Policy Enforcement with OPA/Gatekeeper and Kyverno
Pod Security Admission enforces pod-level controls, but production clusters often need custom organizational policies: “all Deployments must declare resource limits”, “container images must come from our internal registry”, “every namespace must carry a team label”, or “no Service of type LoadBalancer in staging”. Policy engines let you encode these rules as code — giving you version-controlled, reviewable, and testable security policies that live alongside your application manifests.
The broader category of tooling here is called Policy as Code, and it applies the same engineering discipline to security rules that good development teams apply to application code: policies are committed to source control, reviewed in pull requests, tested against sample inputs, and rolled out systematically to clusters. This approach means that policy drift — where the live cluster state diverges from the intended security posture — becomes visible and reversible.
Both Gatekeeper and Kyverno integrate with the Kubernetes admission webhook mechanism. When a resource is submitted to the API server, the server forwards a copy to the admission webhook, which evaluates it against all active policies and returns either an admit or deny decision. This happens synchronously before the resource is persisted in etcd, so violations are blocked at the source rather than detected after the fact.

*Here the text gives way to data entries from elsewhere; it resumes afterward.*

Lemma iput_deletes_witness :
  wp (iput 0) (fun _ s' => exists l' i' V', s' = FState l' fs_sb [i'] flat0 /\ b_free V' fs_sb 47 = true /\ i_ref i' = 0) (FState fs_log fs_sb [doomed_inode] flat0).
Proof.
  destruct fs_log_ok as (a & I & Hnl & En & Eo & Es & HV). pose proof (tx_begin fs_log a I Hnl) as T.
  set (E := TxEnv _ _ _ _ _) in T. assert (te_start E = 2) as Est by exact Es.
  eapply wp_mono; [apply (iput_deletes fs_sb E [doomed_inode] 0 (view a) doomed_inode fs_log (logged fs_log) flat0 T)|].
  - unfold E. cbn [te_out]. rewrite Eo. lia.
  - apply doomed_inv; [exact Est|exact HV].
  - reflexivity.
  - discriminate.
  - reflexivity.
  - reflexivity.
  - rewrite (logged_length fs_log a I), En. change NBUF with 30. lia.
  - intros x s' (l' & i' & V' & G' & -> & _ & _ & _ & Hf & Hr & _). exists l', i', V'. split; [reflexivity|]. split; [|exact Hr].
    apply Hf; [cbn; lia|]. right. exists 0. rewrite doomed_slot0. split; [exact in_slots0|]. split; [discriminate|reflexivity].
Defined.
Lemma lock_step_inv cf cf' : lock_inv cf -> lock_step cf cf' -> lock_inv cf'.
Proof.
  intros I Hs. inversion Hs as [c i m m' pc held Hpc E|c i m m' pc held Hpc E|c i m m' pc held Hpc E|
    c i m m' pc held Hpc E|c i m m' pc held Hpc E|c i m m' pc held Hpc E]; subst.
  - unfold acquire_enter, mbind, M_bind in E. destruct (push_off_run c m) as (m1 & E1 & Hch). rewrite E1 in E.
    destruct (holding c i m1) as [h m2| |] eqn:Eh; [|done|done]. apply holding_run in Eh as [-> Hh].
    destruct h; [done|]. unfold skip, mret, M_ret in E. simplify_eq.
    assert (i ∉ held c) as Hni.
    { intros Hin. assert (false = true); [|done]. apply Hh. destruct Hch as (-> & _). split.
      - apply (kv_owner _ I). exists c. by left.
      - apply (kv_cpu _ I). cbn. split; [done|congruence]. }
    eapply lock_inv_place; [exact I|exact Hch|done|congruence| |done| |cbn|done].
    + by intros j [= <-].
    + rewrite Hpc. naive_solver.
    + pose proof (kv_noff _ I c) as Hn. cbn in Hn. rewrite Hn, Hpc. cbn. lia.
  - unfold acquire_swap in E. injection E as Ef <-. destruct (lk_locked (m_lock m i)) eqn:El; [|done].
    assert (set_lock i (Spinlock true (lk_cpu (m_lock m i))) m = set_lock i (m_lock m i) m) as -> by (destruct (m_lock m i); cbn in *; by subst).
    destruct I as [I1 I2 I3 I4 I5 I6 I7 I8 I9]. cbn in *.
    assert (forall j, fupd i (m_lock m i) (m_lock m) j = m_lock m j) as Ej by (intros j; unfold fupd; case_decide; by subst).
    constructor; cbn; try done; intros *; rewrite Ej; [apply I1|apply I3].
  - unfold acquire_swap in E. injection E as Ef <-. eapply step_got; [exact I|exact Hpc|by destruct (lk_locked (m_lock m i))|apply set_lock_changed].
  - unfold acquire_record, modify in E. injection E as <-. eapply step_record; [exact I|exact Hpc|apply set_lock_changed].
  - unfold release_clear, mbind, M_bind in E. destruct (holding c i m) as [h m2| |] eqn:Eh; [|done|done].
    apply holding_run in Eh as [-> Hh]. destruct h; [|done]. injection E as <-.
    eapply step_clear; [exact I|exact Hpc|by apply Hh|apply set_lock_changed].
  - unfold release_unlock, mbind, M_bind, modify in E. apply pop_off_run in E as [Hch _].
    eapply step_unlock; [exact I|exact Hpc|apply set_lock_changed|exact Hch|done|]. cbn. intros Hpos.
    destruct (Z.eqb_spec (noff (m_cpu m c) - 1) 0); [lia|done].
Qed.

Lemma lock_reachable_inv cf : lock_reachable cf -> lock_inv cf.
Proof. induction 1 as [cf H|cf cf' H IH Hs]; [by apply lock_inv_init|by eapply lock_step_inv]. Qed.
(* ===== verification/Pipe.v ===== *)
(** * Pipes (kernel/pipe.c)

    A ring of PIPESIZE bytes with free-running 32-bit counters.  A call of
    pipewrite or piperead runs, with the pipe's lock held, until it returns or
    has to sleep ([Blocked]: the lock is released and the call resumes after a
    wakeup); [killed] is the caller's flag at that time. *)
From stdpp Require Import base tactics numbers list strings.
From Stdlib Require Import ZArith Lia.
From S2P Require Import Prelude UserMem.

Open Scope Z_scope.

Definition PIPESIZE : Z := 512.

Record pipe := Pipe { pp_data : list Z; nread : Z; nwrite : Z; readopen : Z; writeopen : Z }.

(** pipealloc's initialisation of the page it got from kalloc; the data bytes
    are whatever the page held. *)
Definition pipe_init (junk : list Z) : pipe := Pipe junk 0 0 1 1.

(** What a call does next: return a value, or sleep with [i] bytes done. *)
Inductive outcome := Done (r : Z) | Blocked (i : Z).

(** pipeclose; true when the caller then frees the page. *)
Definition pipeclose (writable : Z) (p : pipe) : pipe * bool :=
  let p := if negb (writable =? 0) then Pipe (pp_data p) (nread p) (nwrite p) (readopen p) 0
           else Pipe (pp_data p) (nread p) (nwrite p) 0 (writeopen p) in
  (p, (readopen p =? 0) && (writeopen p =? 0)).

Section pipe.
Context {U : Type} `{UM : UserMem U}.

Definition put_char (ch : Z) (p : pipe) : pipe :=
  Pipe (<[Z.to_nat (nwrite p mod PIPESIZE) := ch]> (pp_data p)) (nread p) (w32 (nwrite p + 1)) (readopen p) (writeopen p).
Definition get_char (p : pipe) : Z := nth (Z.to_nat (nread p mod PIPESIZE)) (pp_data p) 0.
Definition drop_char (p : pipe) : pipe :=
  Pipe (pp_data p) (w32 (nread p + 1)) (nwrite p) (readopen p) (writeopen p).
(* ===== verification/Trap.v ===== *)
(** * Traps (kernel/trap.c, forkret of kernel/proc.c)

    The way into the kernel and back: usertrap tells system calls, device
    interrupts and page faults apart, kerneltrap serves interrupts of kernel
    code, forkret starts a new process.  The control and status registers of
    the hart are [hart]; the interrupt controller and the device handlers are
    the interface [Devices].  An operation of a process ends when it returns
    to user space or gives up the CPU. *)
From S2P Require Import Prelude Mem Riscv Kalloc Vm Paging UserCopy Proc Syscall Exec.
From stdpp Require Import base tactics numbers list strings gmap.
From Stdlib Require Import ZArith Lia.

Open Scope Z_scope.

Definition SSTATUS_SPP : Z := Z.shiftl 1 8.
Definition SSTATUS_SPIE : Z := Z.shiftl 1 5.
Definition SSTATUS_SIE : Z := Z.shiftl 1 1.
Definition SCAUSE_EXTERNAL : Z := 0x8000000000000009.
Definition SCAUSE_TIMER : Z := 0x8000000000000005.
Definition UART0_IRQ : Z := 10.
Definition VIRTIO0_IRQ : Z := 1.
Definition MAKE_SATP (pagetable : Z) : Z := Z.lor (Z.shiftl 8 60) (Z.shiftr pagetable 12).

(** Trapframe offsets. *)
Definition TF_KERNEL_SATP : Z := 0.
Definition TF_KERNEL_SP : Z := 8.
Definition TF_KERNEL_TRAP : Z := 16.
Definition TF_KERNEL_HARTID : Z := 32.

(** The registers that trap.c reads and writes. *)
Record hart := Hart {
  r_sstatus : Z; r_stvec : Z; r_sepc : Z; r_scause : Z; r_stval : Z; r_satp : Z; r_tp : Z; r_time : Z; r_stimecmp : Z
}.
Definition w_sstatus x h := Hart x (r_stvec h) (r_sepc h) (r_scause h) (r_stval h) (r_satp h) (r_tp h) (r_time h) (r_stimecmp h).
Definition w_stvec x h := Hart (r_sstatus h) x (r_sepc h) (r_scause h) (r_stval h) (r_satp h) (r_tp h) (r_time h) (r_stimecmp h).
Definition w_sepc x h := Hart (r_sstatus h) (r_stvec h) x (r_scause h) (r_stval h) (r_satp h) (r_tp h) (r_time h) (r_stimecmp h).
Definition w_stimecmp x h := Hart (r_sstatus h) (r_stvec h) (r_sepc h) (r_scause h) (r_stval h) (r_satp h) (r_tp h) (r_time h) x.
Definition intr_on (h : hart) : hart := w_sstatus (Z.lor (r_sstatus h) SSTATUS_SIE) h.
Definition intr_off (h : hart) : hart := w_sstatus (Z.land (r_sstatus h) (Z.lnot SSTATUS_SIE)) h.
Definition intr_get (h : hart) : bool := has (r_sstatus h) SSTATUS_SIE.

(** The PLIC and the handlers of uart.c and virtio_disk.c. *)
Class Devices := {
  dev : Type;
  plic_claim : M dev Z;
  plic_complete : Z -> M dev unit;
  uartintr : M dev unit;
  virtio_disk_intr : M dev unit
}.

(** Addresses of kernel code, of [ticks] and of the string "/init"; the
    offset of uservec in the trampoline page. *)
Class TrapLayout := { kernelvec_addr : Z; usertrap_addr : Z; uservec_off : Z; ticks_addr : Z; init_str_addr : Z }.

(** Lines printed by trap.c. *)
Inductive trap_message :=
  | MUnhandledFault (stval pid : Z)
  | MUnexpectedScause (scause pid sepc stval : Z)
  | MKernelTrap (scause sepc stval : Z)
  | MUnexpectedIrq (irq : Z).

(** How a trap of a process ends. *)
Inductive trap_end :=
  | ToUser (satp : Z)      (* back to user space with this page table *)
  | Yielded                (* on a timer interrupt, the CPU is given up *)
  | Away.                  (* asleep or exited *)

Section trap.
Context {KL : KernelLayout} {FS : FsOps} {PF : ProcFs} {PL : ProcLayout} {EL : ExecLayout} {DV : Devices} {TL : TrapLayout}.

Record tstate := TState {
  t_k : kstate; t_hart : hart; t_dev : dev; t_ticks : Z; t_first : bool; t_msgs : list trap_message
}.
Definition set_k x s := TState x (t_hart s) (t_dev s) (t_ticks s) (t_first s) (t_msgs s).
Definition set_hart x s := TState (t_k s) x (t_dev s) (t_ticks s) (t_first s) (t_msgs s).
Definition set_dev x s := TState (t_k s) (t_hart s) x (t_ticks s) (t_first s) (t_msgs s).
Definition set_ticks x s := TState (t_k s) (t_hart s) (t_dev s) x (t_first s) (t_msgs s).
Definition set_first x s := TState (t_k s) (t_hart s) (t_dev s) (t_ticks s) x (t_msgs s).

Definition on_k {A} (c : M kstate A) : M tstate A := zoom t_k set_k c.
Definition on_dev {A} (c : M dev A) : M tstate A := zoom t_dev set_dev c.
Definition csr {A} (f : hart -> A) : M tstate A := gets (fun s => f (t_hart s)).
Definition set_csr (f : hart -> hart) : M tstate unit := modify (fun s => set_hart (f (t_hart s)) s).
Definition message (x : trap_message) : M tstate unit :=
  modify (fun s => TState (t_k s) (t_hart s) (t_dev s) (t_ticks s) (t_first s) (x :: t_msgs s)).
Definition st_tf (me off v : Z) : M tstate unit := on_k (p ← proc_of me; on_mem (st64 (pr_trapframe p + off) v)).
Definition ld_tf (me off : Z) : M tstate Z := on_k (p ← proc_of me; on_mem (ld64 (pr_trapframe p + off))).
Definition set_killed (me : Z) : M tstate unit := on_k (updc me (core_killed 1)).

Definition trapinithart : M tstate unit := set_csr (w_stvec kernelvec_addr).

(** ** Interrupts *)

(** [me] is myproc(). *)
Definition clockintr (me : option Z) : M tstate unit :=
  cpu ← csr r_tp;
  (when cpu =? 0 do (
     n ← gets t_ticks; modify (set_ticks (w32 (n + 1)));; on_k (wakeup me (ch_addr ticks_addr))));;
  set_csr (fun h => w_stimecmp (w64 (r_time h + 1000000)) h).

Definition devintr (me : option Z) : M tstate Z :=
  scause ← csr r_scause;
  if scause =? SCAUSE_EXTERNAL then
    irq ← on_dev plic_claim;
    (if irq =? UART0_IRQ then on_dev uartintr
     else if irq =? VIRTIO0_IRQ then on_dev virtio_disk_intr
     else when negb (irq =? 0) do message (MUnexpectedIrq irq));;
    (when negb (irq =? 0) do on_dev (plic_complete irq));;
    mret 1
  else if scause =? SCAUSE_TIMER then clockintr me;; mret 2
  else mret 0.

(** ** Returning to user space *)

Definition prepare_return (me : Z) : M tstate unit :=
  set_csr intr_off;;
  set_csr (w_stvec (w64 (TRAMPOLINE + uservec_off)));;
  satp ← csr r_satp;
  st_tf me TF_KERNEL_SATP satp;;
  p ← on_k (proc_of me);
  st_tf me TF_KERNEL_SP (w64 (pr_kstack p + PGSIZE));;
  st_tf me TF_KERNEL_TRAP usertrap_addr;;
  tp ← csr r_tp;
  st_tf me TF_KERNEL_HARTID tp;;
  set_csr (fun h => w_sstatus (Z.lor (Z.land (r_sstatus h) (Z.lnot SSTATUS_SPP)) SSTATUS_SPIE) h);;
  epc ← ld_tf me TF_EPC;
  set_csr (w_sepc epc).

Definition usertrap_return (me : Z) : M tstate trap_end :=
  prepare_return me;;
  p ← on_k (proc_of me);
  mret (ToUser (MAKE_SATP (pr_pagetable p))).

(** [kexit(-1)], from which a process does not come back. *)
Definition trap_exit (me : Z) : M tstate trap_end := on_k (kexit me (-1));; mret Away.

(** ** usertrap *)

(** The page faults and other exceptions of user code. *)
Definition user_exception (me : Z) : M tstate unit :=
  scause ← csr r_scause;
  stval ← csr r_stval;
  p ← on_k (proc_of me);
  if (scause =? 12) || (scause =? 13) || (scause =? 15) then
    r ← on_k (in_proc me (handle_page_fault stval scause));
    if r =? 0 then skip
    else message (MUnhandledFault stval (pr_pid p));; set_killed me
  else
    sepc ← csr r_sepc;
    message (MUnexpectedScause scause (pr_pid p) sepc stval);; set_killed me.

(** What follows the three cases, for the device number [which_dev], up to the
    switch in yield; [usertrap_run] goes on from there. *)
Definition usertrap_end (me which_dev : Z) : M tstate trap_end :=
  k ← on_k (killed me);
  if negb (k =? 0) then trap_exit me
  else if which_dev =? 2 then on_k (yield me);; mret Yielded
  else usertrap_return me.

(** [other] are the system calls of sysfile.c. *)
Definition usertrap (other : Z -> option (Z -> M kstate (option Z))) (me : Z) : M tstate trap_end :=
  sstatus ← csr r_sstatus;
  if has sstatus SSTATUS_SPP then panic "usertrap: not from user mode"
  else
    set_csr (w_stvec kernelvec_addr);;
    sepc ← csr r_sepc;
    st_tf me TF_EPC sepc;;
    scause ← csr r_scause;
    if scause =? 8 then
      k ← on_k (killed me);
      if negb (k =? 0) then trap_exit me
      else
        epc ← ld_tf me TF_EPC;
        st_tf me TF_EPC (w64 (epc + 4));;
        set_csr intr_on;;
        on_k (syscall other me);;
        p ← on_k (proc_of me);
        if is_state (pr_state p) RUNNING then usertrap_end me 0 else mret Away
    else
      which_dev ← devintr (Some me);
      (if which_dev =? 0 then user_exception me else skip);;
      usertrap_end me which_dev.

(** usertrap to its end.  [others] is what happens between the switch in yield
    and the scheduler's switch back to the process, perhaps on another hart;
    then yield returns and usertrap goes on with prepare_return, without
    another look at the killed flag. *)
Definition usertrap_run (other : Z -> option (Z -> M kstate (option Z))) (others : M tstate unit) (me : Z) : M tstate trap_end :=
  r ← usertrap other me;
  match r with
  | Yielded => others;; usertrap_return me
  | _ => mret r
  end.

(** ** kerneltrap *)

(** [true] when the interrupted process [me] has given up the CPU, in which
    case [kerneltrap_return] follows when it runs again. *)
Definition kerneltrap_return (sepc sstatus : Z) : M tstate unit := set_csr (w_sepc sepc);; set_csr (w_sstatus sstatus).
Definition kerneltrap (me : option Z) : M tstate bool :=
  sepc ← csr r_sepc;
  sstatus ← csr r_sstatus;
  scause ← csr r_scause;
  i ← csr intr_get;
  if negb (has sstatus SSTATUS_SPP) then panic "kerneltrap: not from supervisor mode"
  else if i : bool then panic "kerneltrap: interrupts enabled"
  else
    which_dev ← devintr me;
    if which_dev =? 0 then
      sepc ← csr r_sepc; stval ← csr r_stval;
      message (MKernelTrap scause sepc stval);; panic "kerneltrap"
    else
      match me with
      | Some i => if which_dev =? 2 then on_k (yield i);; mret true else kerneltrap_return sepc sstatus;; mret false
      | None => kerneltrap_return sepc sstatus;; mret false
      end.

(** ** forkret *)

Definition init_path : list Z := [47; 105; 110; 105; 116].

(** [fsinit] is fs.c's. *)
Definition forkret (fsinit : M fs unit) (me : Z) : M tstate trap_end :=
  first ← gets t_first;
  (when (first : bool) do (
     on_k (on_kfs fsinit);;
     modify (set_first false);;
     argc ← on_k (kexec me init_path [init_str_addr]);
     st_tf me TF_A0 (w64 argc);;
     a0 ← ld_tf me TF_A0;
     when a0 =? w64 (-1) do panic "exec"));;
  usertrap_return me.
End trap.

Choosing between Gatekeeper and Kyverno involves trade-offs. Rego (Gatekeeper’s policy language) is a powerful general-purpose logic language that can express arbitrarily complex rules, but it has a steep learning curve. Kyverno’s YAML-based approach maps closely to the Kubernetes resource model and is approachable for developers who already understand Kubernetes manifests. For many teams, Kyverno is the faster path to a functioning policy library, while Gatekeeper is preferred in environments that already have Rego expertise or need to share policy definitions with other OPA deployments (such as API gateways or CI pipelines).
OPA Gatekeeper
Gatekeeper uses ConstraintTemplate (a Rego policy) and Constraint (a policy instance with parameters). Install it with:
kubectl apply -f https://raw.githubusercontent.com/open-policy-agent/gatekeeper/release-3.14/deploy/gatekeeper.yaml
Example: Require resource limits on all containers
# 1 — The ConstraintTemplate defines the Rego logic
apiVersion: templates.gatekeeper.sh/v1
kind: ConstraintTemplate
metadata:
name: k8srequiredresources
spec:
crd:
spec:
names:
kind: K8sRequiredResources
targets:
- target: admission.k8s.gatekeeper.sh
rego: |
package k8srequiredresources
violation[{"msg": msg}] {
container := input.review.object.spec.containers[_]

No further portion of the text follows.